Andrew Hunter

Personal information
- Full name: Andrew Hunter
- Born: 27 June 1977 (age 47) Sydney, New South Wales, Australia

Playing information
- Position: Wing
Club
| Years | Team | Pld | T | G | FG | P |
| 1997–98 | Manly-Warringah | 27 | 9 | 4 | 0 | 44 |
- Source: As of 25 January 2023

= Andrew Hunter (rugby league) =

Australian rugby league footballer

Andrew Hunter is an Australian former professional rugby league footballer who played in the 1990s. He played for Manly-Warringah in the ARL/NRL competitions.

==Playing career==
Hunter made his first grade debut for Manly in round 1 of the 1997 ARL season against Balmain at Leichhardt Oval.
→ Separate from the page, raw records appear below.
(* ===== verification/TcpServerSpec.v ===== *)
(** * TcpServer: ownership of connections across loops *)

From stdpp Require Import gmap.
From S2P Require Import Prelude Format TcpConnection EventLoopThreadPool TcpServer.

(** ** Queued functors of one connection *)

Definition of_conn (p : Z) (f : server_functor) : Prop := functor_conn f = p.

#[export] Instance of_conn_dec p f : Decision (of_conn p f).
Proof. unfold of_conn. apply _. Defined.

Definition pending (w : world) (p l : Z) : list server_functor := filter (of_conn p) (loop_queue w l).

(** The only functor queued for the connection, and the loop it is in. *)
Definition has_pending (w : world) (p : Z) (o : option (Z * server_functor)) : Prop :=
  forall l, pending w p l =
    match o with
    | Some (l0, f) => if decide (l = l0) then [f] else []
    | None => []
    end.

Lemma loop_queue_set w l0 q l : loop_queue (set_loop_queue l0 q w) l = if decide (l = l0) then q else loop_queue w l.
Proof.
  unfold loop_queue, set_loop_queue. cbn. destruct (decide (l = l0)) as [->|].
  - by rewrite lookup_insert_eq.
  - by rewrite lookup_insert_ne.
Qed.

Lemma pending_queue w l0 f p l : pending (queueInLoop l0 f w) p l =
  pending w p l ++ (if decide (l = l0 /\ functor_conn f = p) then [f] else []).
Proof.
  unfold pending, queueInLoop. rewrite loop_queue_set. destruct (decide (l = l0)) as [->|Hl].
  - rewrite filter_app, filter_cons, filter_nil. f_equal. unfold of_conn.
    destruct (decide (functor_conn f = p)), (decide (l0 = l0 /\ _)); tauto.
  - rewrite decide_False by tauto. by rewrite app_nil_r.
Qed.

Lemma pending_pop w l0 f fs p l : loop_queue w l0 = f :: fs ->
  pending w p l = (if decide (l = l0 /\ functor_conn f = p) then [f] else []) ++ pending (set_loop_queue l0 fs w) p l.
Proof.
  intros Hq. unfold pending. rewrite loop_queue_set. destruct (decide (l = l0)) as [->|Hl].
  - rewrite Hq, filter_cons. unfold of_conn.
    destruct (decide (functor_conn f = p)), (decide (l0 = l0 /\ _)); tauto || done.
  - by rewrite decide_False by tauto.
Qed.

Lemma has_pending_queue w l0 f p : functor_conn f = p -> has_pending w p None ->
  has_pending (queueInLoop l0 f w) p (Some (l0, f)).
Proof.
  intros Hf H l. rewrite pending_queue, H. cbn.
  destruct (decide (l = l0)), (decide (l = l0 /\ _)); tauto.
Qed.

Lemma has_pending_queue_other w l0 f p o : functor_conn f <> p -> has_pending w p o ->
  has_pending (queueInLoop l0 f w) p o.
Proof. intros Hf H l. rewrite pending_queue, H, decide_False, app_nil_r by tauto. done. Qed.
In round 5, Hunter scored his first two tries in the top grade as Manly defeated the Sydney City Roosters 34-24. Hunter played a total of 16 games for Manly in the 1997 season as the club claimed their third straight Minor Premiership. Hunter was selected on the interchange bench for their 1997 ARL Grand Final against Newcastle. Manly would lose the final 22-16 after Newcastle player Darren Albert scored on the full-time siren. In the 1998 NRL season, Hunter played 11 games including the clubs elimination finals loss to Canberra. This would be Hunter's final game in the top grade.